▸ **DATA SHOWN**
(* ===== verification/OrganizationInvitations.v ===== *)
(** * Invitations to organizations

    Model of [src/organizations/organization-invitations.service.ts].  Each function
    is what the handler does with the answer of one query, or one transaction;
    [OrganizationSystem] puts them in sequence.  [sha256] is an argument. *)

From S2P Require Import Prelude JsData DecimalText Encoding IsoDate Canonical Schema AuditChain Accounts ApiKeys Organizations.
From Stdlib Require Import Ascii.

Local Open Scope string_scope.
Local Open Scope Z_scope.
Local Open Scope list_scope.
#[local] Arguments String.append !_ _ : simpl nomatch.

Definition MIN_INVITATION_TTL_SECONDS : Z := 300.
Definition DEFAULT_INVITATION_TTL_SECONDS : Z := 604800.
Definition MAX_INVITATION_TTL_SECONDS : Z := 2592000.

(** [walletAddress.trim().toUpperCase()] *)
Definition normalized (wallet : string) : string := toUpperCase (trim wallet).

(** [a || b] on optional strings: an empty text counts as absent. *)
Definition nonempty (s : option string) : option string := s ≫= text_or_null.

Definition has_invitation_id (id : string) (i : Invitation) : bool := bool_decide (in_id i = id).
Definition has_secret_hash (h : string) (i : Invitation) : bool := bool_decide (in_secretHash i = h).
Definition find_invitation (id : string) (d : OrgDb) : option Invitation := find_where (has_invitation_id id) (od_invitations d).

(** Columns the operations write. *)
Definition with_outcome (st : InvitationStatus.t) (accepted declined revoked : option (Z * string)) (i : Invitation) : Invitation :=
  {| in_id := in_id i; in_organizationId := in_organizationId i; in_role := in_role i; in_inviterId := in_inviterId i;
     in_recipientWalletAddress := in_recipientWalletAddress i; in_recipientWalletHash := in_recipientWalletHash i;
     in_secretHash := in_secretHash i; in_status := st; in_expiresAt := in_expiresAt i;
     in_accepted := accepted; in_declined := declined; in_revoked := revoked |}.
Definition set_accepted (now : Z) (by_ : string) (i : Invitation) : Invitation :=
  with_outcome InvitationStatus.ACCEPTED (Some (now, by_)) (in_declined i) (in_revoked i) i.
Definition set_declined (now : Z) (by_ : string) (i : Invitation) : Invitation :=
  with_outcome InvitationStatus.DECLINED (in_accepted i) (Some (now, by_)) (in_revoked i) i.
Definition set_invitation_revoked (now : Z) (by_ : string) (i : Invitation) : Invitation :=
  with_outcome InvitationStatus.REVOKED (in_accepted i) (in_declined i) (Some (now, by_)) i.
Definition set_invitation_expired (i : Invitation) : Invitation :=
  with_outcome InvitationStatus.EXPIRED (in_accepted i) (in_declined i) (in_revoked i) i.

(** ** Access *)

Definition getOrganizationOrThrow (org : string) (d : OrgDb) : result OrgError Organization :=
  match find_org org d with
  | None => Err OrgNotFound
  | Some o =>
      _ ← throw_if (bool_decide (is_Some (og_archivedAt o))) OrgForbidden;
      _ ← throw_if (bool_decide (is_Some (og_deletedAt o))) OrgNotFound;
      Ok o
  end.

Definition getCallerOrganizationRole (userId org : string) (d : OrgDb) : option OrganizationMemberRole.t :=
  match find_member org userId d with
  | Some m => if bool_decide (mb_status m = ResourceStatus.ACTIVE) then Some (mb_role m) else None
  | None => None
  end.

Definition ensure_invitation_manager (u : Caller) (org : string) (d : OrgDb) : result OrgError unit :=
  throw_if (negb (global_admin u ||
    match getCallerOrganizationRole (cl_id u) org d with
    | Some OrganizationMemberRole.OWNER | Some OrganizationMemberRole.ADMIN => true
    | _ => false
    end)) OrgForbidden.

(** ** [createInvitation] *)

Record InviteDto := { iv_recipientWalletAddress : string; iv_role : OrganizationMemberRole.t; iv_ttlSeconds : option Z }.

Definition invite_role_check (u : Caller) (org : string) (dto : InviteDto) (d : OrgDb) : result OrgError unit :=
  let inviterRole := getCallerOrganizationRole (cl_id u) org d in
  _ ← throw_if (negb (global_admin u) && negb (bool_decide (inviterRole = Some OrganizationMemberRole.OWNER)) &&
                negb (bool_decide (inviterRole = Some OrganizationMemberRole.ADMIN))) OrgForbidden;
  throw_if (bool_decide (iv_role dto = OrganizationMemberRole.OWNER) &&
            negb (bool_decide (inviterRole = Some OrganizationMemberRole.OWNER)) && negb (global_admin u)) OrgForbidden.

Definition invite_member_check (org userId : string) (d : OrgDb) : result OrgError unit :=
  throw_if match find_member org userId d with Some m => bool_decide (mb_status m = ResourceStatus.ACTIVE) | None => false end
    OrgConflict.

Definition invite_expiry (dto : InviteDto) (now : Z) : result OrgError Z :=
  let ttl := default DEFAULT_INVITATION_TTL_SECONDS (iv_ttlSeconds dto) in
  _ ← throw_if ((ttl <? MIN_INVITATION_TTL_SECONDS) || (MAX_INVITATION_TTL_SECONDS <? ttl)) OrgBadRequest;
  Ok (now + ttl * 1000).

Definition same_pending (org wallet : string) (i : Invitation) : bool :=
  bool_decide (in_organizationId i = org) && bool_decide (in_recipientWalletAddress i = wallet) &&
  bool_decide (in_status i = InvitationStatus.PENDING).
Definition invite_revoke_previous (u : Caller) (org : string) (dto : InviteDto) (now : Z) (d : OrgDb) : OrgDb :=
  set_invitations (update_where (same_pending org (normalized (iv_recipientWalletAddress dto)))
                     (set_invitation_revoked now (cl_id u)) (od_invitations d)) d.

Section service.
Context (sha256 : string -> string).

Definition new_invitation (id : string) (u : Caller) (org : string) (dto : InviteDto) (rawSecret : string) (expiresAt : Z)
    : Invitation :=
  let wallet := normalized (iv_recipientWalletAddress dto) in
  {| in_id := id; in_organizationId := org; in_role := iv_role dto; in_inviterId := cl_id u;
     in_recipientWalletAddress := wallet; in_recipientWalletHash := sha256 wallet; in_secretHash := sha256 rawSecret;
     in_status := InvitationStatus.PENDING; in_expiresAt := expiresAt; in_accepted := None; in_declined := None;
     in_revoked := None |}.
Definition create_invitation (i : Invitation) (d : OrgDb) : result OrgError OrgDb :=
  _ ← throw_if (bool_decide (in_id i ∈ in_id <$> od_invitations d) ||
                bool_decide (in_secretHash i ∈ in_secretHash <$> od_invitations d)) (OrgDbFailed P2002);
  _ ← throw_if (negb (bool_decide (in_organizationId i ∈ og_id <$> od_orgs d)) ||
                negb (bool_decide (in_inviterId i ∈ ac_id <$> od_users d))) OrgForeignKey;
  Ok (set_invitations (od_invitations d ++ [i]) d).
Definition invitation_token (i : Invitation) (rawSecret : string) : string := String.append (in_id i) (String "."%char rawSecret).

Definition invitation_audit (u : Caller) (action : string) (i : Invitation) (rest : list (string * json)) (now : Z) : AuditArgs :=
  org_audit u action "OrganizationInvitation" (in_id i) (Some (in_organizationId i))
    (JObj ([("organizationId", JStr (in_organizationId i)); ("invitationId", JStr (in_id i))] ++ rest)) now.
Definition invitation_created_audit (u : Caller) (i : Invitation) (now : Z) : AuditArgs :=
  invitation_audit u "organization.invitation.created" i
    [("role", JStr (OrganizationMemberRole.text (in_role i))); ("recipientWalletHash", JStr (in_recipientWalletHash i));
     ("expiresAt", jiso (in_expiresAt i))] now.

(** ** Tokens *)

(** [timingSafeEqual] throws on buffers of different lengths. *)
Definition safeEqual (a b : string) : result OrgError bool :=
  if (String.length a =? String.length b)%nat then
    let x := hex_bytes a in
    let y := hex_bytes b in
    _ ← throw_if (negb (length x =? length y)%nat) OrgFailure;
    Ok (bool_decide (x = y))
  else Ok false.

(** Cut at the first dot, when one is found after the first character. *)
Fixpoint cut_at_dot (s : string) : option (string * string) :=
  match s with
  | EmptyString => None
  | String c r => if Ascii.eqb c "."%char then Some (EmptyString, r) else (fun x => (String c x.1, x.2)) <$> cut_at_dot r
  end.
Definition token_parts (trimmed : string) : option (string * string) :=
  match cut_at_dot trimmed with Some (String c r, secret) => Some (String c r, secret) | _ => None end.

(** The first query of [resolveInvitation]; without a result a second one looks the
    text up as an id. *)
Definition resolve_first (token : string) (d : OrgDb) : result OrgError (option Invitation) :=
  _ ← throw_if (String.eqb token EmptyString) OrgNotFound;
  match token_parts (trim token) with
  | Some (id, secret) =>
      match find_invitation id d with
      | None => Err OrgNotFound
      | Some i => same ← safeEqual (sha256 secret) (in_secretHash i);
                  if (same : bool) then Ok (Some i) else Err OrgNotFound
      end
  | None => Ok (find_where (has_secret_hash (sha256 (trim token))) (od_invitations d))
  end.
Definition resolve_second (token : string) (d : OrgDb) : result OrgError Invitation :=
  match find_invitation (trim token) d with Some i => Ok i | None => Err OrgNotFound end.

Definition tenant_check (expected : option string) (i : Invitation) : result OrgError unit :=
  throw_if match expected with Some org => negb (bool_decide (in_organizationId i = org)) | None => false end OrgForbidden.
Definition wallet_check (u : Caller) (i : Invitation) : result OrgError unit :=
  throw_if (negb (String.eqb (normalized (cl_walletAddress u)) (normalized (in_recipientWalletAddress i)))) OrgForbidden.

(** ** [inspectInvitation] *)

Definition effective_status (i : Invitation) (now : Z) : InvitationStatus.t :=
  if bool_decide (in_status i = InvitationStatus.PENDING) && (in_expiresAt i <=? now) then InvitationStatus.EXPIRED else in_status i.
Definition inspectInvitation (token : string) (org : option string) (now : Z) (d : OrgDb)
    : result OrgError (Invitation * InvitationStatus.t) :=
  found ← resolve_first token d;
  i ← match found with Some i => Ok i | None => resolve_second token d end;
  _ ← tenant_check (nonempty org) i;
  Ok (i, effective_status i now).

(** ** [acceptInvitation] *)

Definition accept_check (u : Caller) (expected : option string) (i : Invitation) (now : Z) : result OrgError unit :=
  _ ← tenant_check expected i;
  _ ← wallet_check u i;
  _ ← throw_if (bool_decide (in_status i = InvitationStatus.REVOKED) || bool_decide (is_Some (in_revoked i))) OrgConflict;
  _ ← throw_if (bool_decide (in_status i = InvitationStatus.DECLINED) || bool_decide (is_Some (in_declined i))) OrgConflict;
  _ ← throw_if (bool_decide (in_status i = InvitationStatus.ACCEPTED) || bool_decide (is_Some (in_accepted i))) OrgConflict;
  throw_if (bool_decide (in_status i = InvitationStatus.EXPIRED) || (in_expiresAt i <=? now)) OrgBadRequest.

Definition still_pending (id : string) (now : Z) (i : Invitation) : bool :=
  has_invitation_id id i && bool_decide (in_status i = InvitationStatus.PENDING) && (now <? in_expiresAt i).

(** [prisma.appendAuditLog(tx, ...)] *)
Definition append_org_audit (auditId : string) (at_ : Z) (args : AuditArgs) (d : OrgDb) : result OrgError OrgDb :=
  a ← org_db (appendAuditLog sha256 auditId at_ args (od_orgAudit d));
  Ok (set_org_audit a d).

Definition accepted_audit (u : Caller) (i : Invitation) (memberId : string) (at_ : Z) : AuditArgs :=
  invitation_audit u "organization.invitation.accepted" i
    [("role", JStr (OrganizationMemberRole.text (in_role i))); ("recipientWalletHash", JStr (in_recipientWalletHash i));
     ("memberId", JStr memberId)] at_.

(** The transaction; [i] and [now] are what the checks before it used. *)
Definition accept_tx (u : Caller) (i : Invitation) (now : Z) (memberId auditId : string) (at_ : Z) (d : OrgDb)
    : result OrgError OrgDb :=
  let p := still_pending (in_id i) now in
  _ ← throw_if (count_where p (od_invitations d) =? 0)%nat OrgConflict;
  let d := set_invitations (update_where p (set_accepted now (cl_id u)) (od_invitations d)) d in
  _ ← throw_if (bool_decide (is_Some (find_member (in_organizationId i) (cl_id u) d))) OrgConflict;
  d ← create_member (new_member memberId (in_organizationId i) (cl_id u) (in_role i) now) d;
  append_org_audit auditId at_ (accepted_audit u i memberId at_) d.

(** ** [declineInvitation] *)

Definition decline_check (u : Caller) (expected : option string) (i : Invitation) (now : Z) : result OrgError unit :=
  _ ← tenant_check expected i;
  _ ← wallet_check u i;
  _ ← throw_if (bool_decide (in_status i = InvitationStatus.REVOKED)) OrgConflict;
  _ ← throw_if (bool_decide (in_status i = InvitationStatus.ACCEPTED)) OrgConflict;
  _ ← throw_if (bool_decide (in_status i = InvitationStatus.DECLINED)) OrgConflict;
  throw_if (in_expiresAt i <=? now) OrgBadRequest.

Definition decline_tx (u : Caller) (i : Invitation) (now : Z) (auditId : string) (at_ : Z) (d : OrgDb) : result OrgError OrgDb :=
  let p := still_pending (in_id i) now in
  _ ← throw_if (count_where p (od_invitations d) =? 0)%nat OrgConflict;
  let d := set_invitations (update_where p (set_declined now (cl_id u)) (od_invitations d)) d in
  append_org_audit auditId at_ (invitation_audit u "organization.invitation.declined" i
    [("recipientWalletHash", JStr (in_recipientWalletHash i))] at_) d.
End service.

(** ** [revokeInvitation] and [cleanupExpiredInvitations] *)

(** [None]: already revoked, nothing to write. *)
Definition revoke_read (org id : string) (d : OrgDb) : result OrgError (option Invitation) :=
  match find_invitation id d with
  | None => Err OrgNotFound
  | Some i =>
      _ ← throw_if (negb (bool_decide (in_organizationId i = org))) OrgNotFound;
      _ ← throw_if (bool_decide (in_status i = InvitationStatus.ACCEPTED)) OrgConflict;
      if bool_decide (in_status i = InvitationStatus.REVOKED) then Ok None else Ok (Some i)
  end.
Definition revoke_write (u : Caller) (id : string) (now : Z) (d : OrgDb) : result OrgError OrgDb :=
  rows ← update_one (has_invitation_id id) (set_invitation_revoked now (cl_id u)) (od_invitations d);
  Ok (set_invitations rows d).
Definition revoked_audit (u : Caller) (i : Invitation) (now : Z) : AuditArgs :=
  invitation_audit u "organization.invitation.revoked" i
    [("role", JStr (OrganizationMemberRole.text (in_role i))); ("recipientWalletHash", JStr (in_recipientWalletHash i))] now.

Definition lapsed (org : option string) (now : Z) (i : Invitation) : bool :=
  match org with Some org => bool_decide (in_organizationId i = org) | None => true end &&
  bool_decide (in_status i = InvitationStatus.PENDING) && (in_expiresAt i <=? now).
Definition cleanupExpiredInvitations (org : option string) (now : Z) (d : OrgDb) : OrgDb * nat :=
  let p := lapsed (nonempty org) now in
  (set_invitations (update_where p set_invitation_expired (od_invitations d)) d, count_where p (od_invitations d)).

Definition listInvitations (u : Caller) (org : string) (status : option InvitationStatus.t) (page limit : option Z) (d : OrgDb)
    : result OrgError (list Invitation * nat) :=
  _ ← ensure_invitation_manager u org d;
  let page := Z.max 1 (match page with Some 0 | None => 1 | Some n => n end) in
  let limit := Z.min 100 (Z.max 1 (match limit with Some 0 | None => 20 | Some n => n end)) in
  let selected := List.filter (fun i => bool_decide (in_organizationId i = org) &&
    match status with Some st => bool_decide (in_status i = st) | None => true end) (od_invitations d) in
  Ok (take (Z.to_nat limit) (drop (Z.to_nat ((page - 1) * limit)) (rev selected)), length selected).

Definition getInvitation (u : Caller) (org id : string) (d : OrgDb) : result OrgError Invitation :=
  _ ← ensure_invitation_manager u org d;
  match find_invitation id d with
  | Some i => if bool_decide (in_organizationId i = org) then Ok i else Err OrgNotFound
  | None => Err OrgNotFound
  end.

▸ **YOUR INSTRUCTIONS**
Retype, exactly as written, each line from the one containing "Definition revoked_audit (u" through the last line of the listing above, and leave out all other lines.

▸ **TASK OUTPUT**
Definition revoked_audit (u : Caller) (i : Invitation) (now : Z) : AuditArgs :=
  invitation_audit u "organization.invitation.revoked" i
    [("role", JStr (OrganizationMemberRole.text (in_role i))); ("recipientWalletHash", JStr (in_recipientWalletHash i))] now.

Definition lapsed (org : option string) (now : Z) (i : Invitation) : bool :=
  match org with Some org => bool_decide (in_organizationId i = org) | None => true end &&
  bool_decide (in_status i = InvitationStatus.PENDING) && (in_expiresAt i <=? now).
Definition cleanupExpiredInvitations (org : option string) (now : Z) (d : OrgDb) : OrgDb * nat :=
  let p := lapsed (nonempty org) now in
  (set_invitations (update_where p set_invitation_expired (od_invitations d)) d, count_where p (od_invitations d)).

Definition listInvitations (u : Caller) (org : string) (status : option InvitationStatus.t) (page limit : option Z) (d : OrgDb)
    : result OrgError (list Invitation * nat) :=
  _ ← ensure_invitation_manager u org d;
  let page := Z.max 1 (match page with Some 0 | None => 1 | Some n => n end) in
  let limit := Z.min 100 (Z.max 1 (match limit with Some 0 | None => 20 | Some n => n end)) in
  let selected := List.filter (fun i => bool_decide (in_organizationId i = org) &&
    match status with Some st => bool_decide (in_status i = st) | None => true end) (od_invitations d) in
  Ok (take (Z.to_nat limit) (drop (Z.to_nat ((page - 1) * limit)) (rev selected)), length selected).

Definition getInvitation (u : Caller) (org id : string) (d : OrgDb) : result OrgError Invitation :=
  _ ← ensure_invitation_manager u org d;
  match find_invitation id d with
  | Some i => if bool_decide (in_organizationId i = org) then Ok i else Err OrgNotFound
  | None => Err OrgNotFound
  end.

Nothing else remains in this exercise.